In meeting, conference, and travel mode but a few thoughts on issues that have arisen over the last few days.

One of these is the concept of understanding how data flows within and between organizations.  The confusion often arises by mixing in issues of reporting and report formatting into the discussion.  No doubt these perspectives continue to persist–a type of Zombie argument–because is it hard for non-techies to understand that, given data, such views–which oftentimes are posed as impediments and counterfactuals to data optimization–become trivial.

Here is the deal: right now, especially in contractual relationships in the public sphere, project performance management data is submitted to demonstrate accountability and progress in the expenditure of public monies.  A similar relationship also exists in private industry among parties both within large organizations and through contractual and fiduciary relationships.

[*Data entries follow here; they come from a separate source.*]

(* ===== verification/ReadModel.v ===== *)
(** * The read model (ts/packages/read-model/src/read-model.ts)

    [ReadModel.assemble] as a function from projected runs to three maps and the
    problems found, and the queries over them. [JSON.stringify] of an array of
    strings is the key of a map. *)

From S2P Require Import Prelude JsString JsMap JsSort Json Model Validator ReadTypes HistoryOrder.

Local Open Scope Z_scope.

Record ReadModel := {
  runsByKey : jsmap str ProjectedRun;
  history_ : jsmap str (list ExecutionOccurrence);
  blobsBySha : jsmap str Blob;
}.

Record ReadModelBuild := { model : ReadModel; problems : list IngestionProblem }.

(** ** Keys and orders *)

Definition runKey (projectId runId : str) : str :=
  js "[" ++ json_quote projectId ++ js "," ++ json_quote runId ++ js "]".

Definition historyKey (projectId runnerName historicalId : str) : str :=
  js "[" ++ json_quote projectId ++ js "," ++ json_quote runnerName ++ js "," ++ json_quote historicalId ++ js "]".

(** [compareSources], on the project and run id both kinds carry. *)
Definition compareSources : RunKey → RunKey → Z :=
  cmp_then (cmp_on k_projectId compare) (cmp_on k_runId compare).

(** The order of two occurrences whose positions are known. *)
Definition occurrence_order (a b : HistoryInstant * ExecutionOccurrence) : Z :=
  cmp_then (cmp_on fst compareHistoryInstants)
    (cmp_then (cmp_on (λ p, eo_runId p.2) compare) (cmp_on (λ p, eo_executionId p.2) compare)) a b.

(** [compareHistoryOccurrences]: throws on a timestamp without a position. *)
Definition compareHistoryOccurrences (a b : ExecutionOccurrence) : res str Z :=
  ia ← historyInstant (eo_occurredAt a);
  ib ← historyInstant (eo_occurredAt b);
  Ok (occurrence_order (ia, a) (ib, b)).

Definition positioned (o : ExecutionOccurrence) : res str (HistoryInstant * ExecutionOccurrence) :=
  (λ i, (i, o)) <$> historyInstant (eo_occurredAt o).

(** [list.sort(compareHistoryOccurrences)]: the comparator runs on every element of a list of two or
    more and on none of a shorter one; of several timestamps without a position, the first in the
    list is the one reported. *)
Definition sort_history (l : list ExecutionOccurrence) : res str (list ExecutionOccurrence) :=
  if (length l <? 2)%nat then Ok l
  else ps ← mapMi (λ _, positioned) l; Ok (snd <$> sort occurrence_order ps).

(** ** Occurrences of a run *)

(** The body of the loop of [historyOccurrencesOf]. *)
Definition occurrence_of (run : ProjectedRun) (e : TestExecution) : option ExecutionOccurrence :=
  match t_historicalId (te_test e), te_runnerName e, te_attempts e with
  | Some historicalId, Some runnerName, first :: _ =>
      let sessions := foldl (λ m s, mset m (ps_sessionId s) s) [] (pr_sessions run) in
      let finalSession := mget sessions (a_sessionId (te_finalAttempt e)) in
      Some {| eo_key := {| hk_projectId := k_projectId (pr_key run); hk_runnerName := runnerName;
                           hk_historicalId := historicalId |};
              eo_runId := k_runId (pr_key run); eo_executionId := te_executionId e;
              eo_sessionIds := sort compare (sfrom (a_sessionId <$> te_attempts e));
              eo_historicalIdStability := t_historicalIdStability (te_test e);
              eo_occurredAt := a_startedAt first;
              eo_attemptCount := Z.of_nat (length (te_attempts e));
              eo_complete := te_complete e; eo_finalStatus := te_finalStatus e;
              eo_expectedStatus := a_expectedStatus (te_finalAttempt e); eo_flaky := te_flaky e;
              eo_runVerdict := vf_verdict (pr_validator run);
              eo_runComplete := vf_complete (pr_validator run);
              eo_sessionStatus := finalSession ≫= ps_status |}
  | _, _, _ => None
  end.

(** [historyOccurrencesOf] *)
Definition historyOccurrencesOf (run : ProjectedRun) : list ExecutionOccurrence :=
  omap (occurrence_of run) (pr_executions run).

(** ** assemble *)

Definition run_key_of (run : ProjectedRun) : str := runKey (k_projectId (pr_key run)) (k_runId (pr_key run)).

(** Candidates by key; a run directory seen before is not a second candidate. *)
Definition group_run (byKey : jsmap str (list ProjectedRun)) (run : ProjectedRun)
    : jsmap str (list ProjectedRun) :=
  let key := run_key_of run in
  match mget byKey key with
  | None => mset byKey key [run]
  | Some known =>
      if existsb (λ r, str_eqb (pr_runDirectory r) (pr_runDirectory run)) known then byKey
      else mset byKey key (known ++ [run])
  end.

(** The local variables of the acceptance loop. *)
Record Assembly := {
  as_problems : list IngestionProblem;
  as_accepted : jsmap str ProjectedRun;
  as_blobs : jsmap str Blob;
}.

Definition problem_of (code : IngestionProblemCode) (run : ProjectedRun) (message : str) : IngestionProblem :=
  {| ip_code := code; ip_projectId := k_projectId (pr_key run); ip_runDirectory := pr_runDirectory run;
     ip_runId := Some (k_runId (pr_key run)); ip_detail := None; ip_message := message;
     ip_diagnostics := [] |}.

Definition duplicate_problems (candidates : list ProjectedRun) : list IngestionProblem :=
  let directories := sort compare (pr_runDirectory <$> candidates) in
  (λ run, problem_of I_DUPLICATE_RUN run
    (js "run " ++ k_runId (pr_key run) ++ js " of project " ++ k_projectId (pr_key run)
      ++ js " was found in " ++ dec (Z.of_nat (length directories)) ++ js " run directories: "
      ++ join (js ", ") directories)) <$> candidates.

(** The first attachment whose digest is known with another size. *)
Definition size_conflict (blobs : jsmap str Blob) (run : ProjectedRun) : option AttachmentReference :=
  List.find (λ a, match mget blobs (ar_sha256 a) with
                  | Some known => negb (b_sizeBytes known =? ar_sizeBytes a)
                  | None => false
                  end) (pr_attachments run).

Definition same_run (k1 k2 : RunKey) : bool :=
  str_eqb (k_projectId k1) (k_projectId k2) && str_eqb (k_runId k1) (k_runId k2).

(** One reference of an accepted run, added to its blob. *)
Definition add_reference (run : ProjectedRun) (blobs : jsmap str Blob) (reference : AttachmentReference)
    : jsmap str Blob :=
  let blob := default {| b_sha256 := ar_sha256 reference; b_sizeBytes := ar_sizeBytes reference;
                         b_sources := []; b_references := [] |} (mget blobs (ar_sha256 reference)) in
  let sources :=
    if existsb (λ s, same_run (bs_key s) (pr_key run)) (b_sources blob) then b_sources blob
    else b_sources blob ++ [{| bs_key := pr_key run; bs_runDirectory := pr_runDirectory run |}] in
  mset blobs (ar_sha256 reference)
    {| b_sha256 := b_sha256 blob; b_sizeBytes := b_sizeBytes blob; b_sources := sources;
       b_references := b_references blob ++ [{| br_key := pr_key run; br_reference := reference |}] |}.

(** The body of the acceptance loop; a group always has a candidate. *)
Definition accept_group (s : Assembly) (entry : str * list ProjectedRun) : Assembly :=
  match entry.2 with
  | [] => s
  | [run] =>
      match size_conflict (as_blobs s) run with
      | Some conflict =>
          {| as_problems := as_problems s ++
               [problem_of I_BLOB_SIZE_CONFLICT run
                  (js "attachment " ++ ar_sha256 conflict ++ js " is " ++ dec (ar_sizeBytes conflict)
                    ++ js " bytes here and "
                    ++ dec (default 0 (b_sizeBytes <$> mget (as_blobs s) (ar_sha256 conflict)))
                    ++ js " bytes in an earlier run")];
             as_accepted := as_accepted s; as_blobs := as_blobs s |}
      | None =>
          {| as_problems := as_problems s; as_accepted := mset (as_accepted s) entry.1 run;
             as_blobs := foldl (add_reference run) (as_blobs s) (pr_attachments run) |}
      end
  | candidates =>
      {| as_problems := as_problems s ++ duplicate_problems candidates;
         as_accepted := as_accepted s; as_blobs := as_blobs s |}
  end.

Definition grouped (runs : list ProjectedRun) : list (str * list ProjectedRun) :=
  sort (cmp_on fst compare) (foldl group_run [] runs).

Definition accept_runs (runs : list ProjectedRun) : Assembly :=
  foldl accept_group {| as_problems := []; as_accepted := []; as_blobs := [] |} (grouped runs).

Definition key_of_occurrence (o : ExecutionOccurrence) : str :=
  historyKey (hk_projectId (eo_key o)) (hk_runnerName (eo_key o)) (hk_historicalId (eo_key o)).

(** An occurrence added to its history. *)
Definition add_occurrence (m : jsmap str (list ExecutionOccurrence)) (o : ExecutionOccurrence) :=
  mset m (key_of_occurrence o) (default [] (mget m (key_of_occurrence o)) ++ [o]).

Definition unsorted_history (accepted : jsmap str ProjectedRun) : jsmap str (list ExecutionOccurrence) :=
  foldl add_occurrence [] (mvalues accepted ≫= historyOccurrencesOf).

Definition freeze_blob (b : Blob) : Blob :=
  {| b_sha256 := b_sha256 b; b_sizeBytes := b_sizeBytes b;
     b_sources := sort (cmp_on bs_key compareSources) (b_sources b);
     b_references := sort (cmp_on br_key compareSources) (b_references b) |}.

(** [ReadModel.assemble]; it throws only on a history timestamp without a position. *)
Definition assemble (runs : list ProjectedRun) : res str ReadModelBuild :=
  let s := accept_runs runs in
  history ← mapMi (λ _ e, (λ l, (e.1, l)) <$> sort_history e.2) (unsorted_history (as_accepted s));
  Ok {| model :=
          {| runsByKey := as_accepted s; history_ := history;
             blobsBySha := prod_map id freeze_blob <$> sort (cmp_on fst compare) (as_blobs s) |};
        problems := as_problems s |}.

(** ** Queries *)

(** [getRun] *)
Definition getRun (m : ReadModel) (projectId runId : str) : res str (option ProjectedRun) :=
  _ ← checkProjectId projectId; Ok (mget (runsByKey m) (runKey projectId runId)).

(** [runs] *)
Definition runs (m : ReadModel) : list ProjectedRun :=
  sort (cmp_on pr_key compareSources) (mvalues (runsByKey m)).

(** [getTestHistory] *)
Definition getTestHistory (m : ReadModel) (projectId runnerName historicalId : str) : res str TestHistory :=
  _ ← checkProjectId projectId;
  Ok {| th_key := {| hk_projectId := projectId; hk_runnerName := runnerName; hk_historicalId := historicalId |};
        th_occurrences := default [] (mget (history_ m) (historyKey projectId runnerName historicalId)) |}.

(** [getFlakiness] *)
Definition getFlakiness (m : ReadModel) (projectId runnerName historicalId : str) : res str Flakiness :=
  h ← getTestHistory m projectId runnerName historicalId;
  let flaky := List.filter eo_flaky (th_occurrences h) in
  Ok {| fl_key := th_key h; totalOccurrences := Z.of_nat (length (th_occurrences h));
        flakyOccurrences := Z.of_nat (length flaky); everFlaky := (0 <? length flaky)%nat;
        fl_flaky := flaky |}.

(** [getBlob] *)
Definition getBlob (m : ReadModel) (sha256 : str) : option Blob := mget (blobsBySha m) sha256.

(** [blobs] *)
Definition blobs (m : ReadModel) : list Blob := mvalues (blobsBySha m).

When it comes to project management, there are a number of areas relevant to measuring progress from which data must be collected.  The issue here is determining what data to collect, store, and process–and the most effective way of disseminating, analyzing, and recording responses to such data once it is transformed through processing into information.  Thus, we have a plethora of data streams in a typically complex organization or system.  In working with project management data there are a number of areas of overlap, redundancy, and suboptimization.  This last is typically represented by proprietary and stove-piped data repositories that resist optimization of data across all areas of the organization or system that require access.  These islands also resist integration with other data that can optimize the value of the data in providing further insights.

To eliminate this redundancy and unnecessary complexity requires a systemic approach to data streaming.  What are the systems of record?  Who are the necessary consumers of the data?  How can this data be optimized?  What does not go into this equation are concerns of report formatting (especially artifacts based on human-readable formatting that were conceived under non-digital technology), and levels of reporting.  This last consideration becomes trivial when answering the questions listed at the beginning of this paragraph.  Furthermore, technologies that break down proprietary barriers in the translation and integration of data are an important consideration toward optimization.  For example, the application of the international UN/CEFACT XML standard with well-defined data exchange instructions (DEIs) focused on particular industries is one way of overcoming limitations imposed by proprietary barriers.  The use of standard APIs, given open rules of engagement in defining data syntax, is also another approach.

In the end, the objective is to reduce the number of data streams in order to resolve redundancies and the needs of multiple project stakeholders that can leverage commonalities.  Such an approach also reduces the disruption of organizational processes that result from supplemental information requests, and inefficiencies that rely on suboptimized human-readable submittals.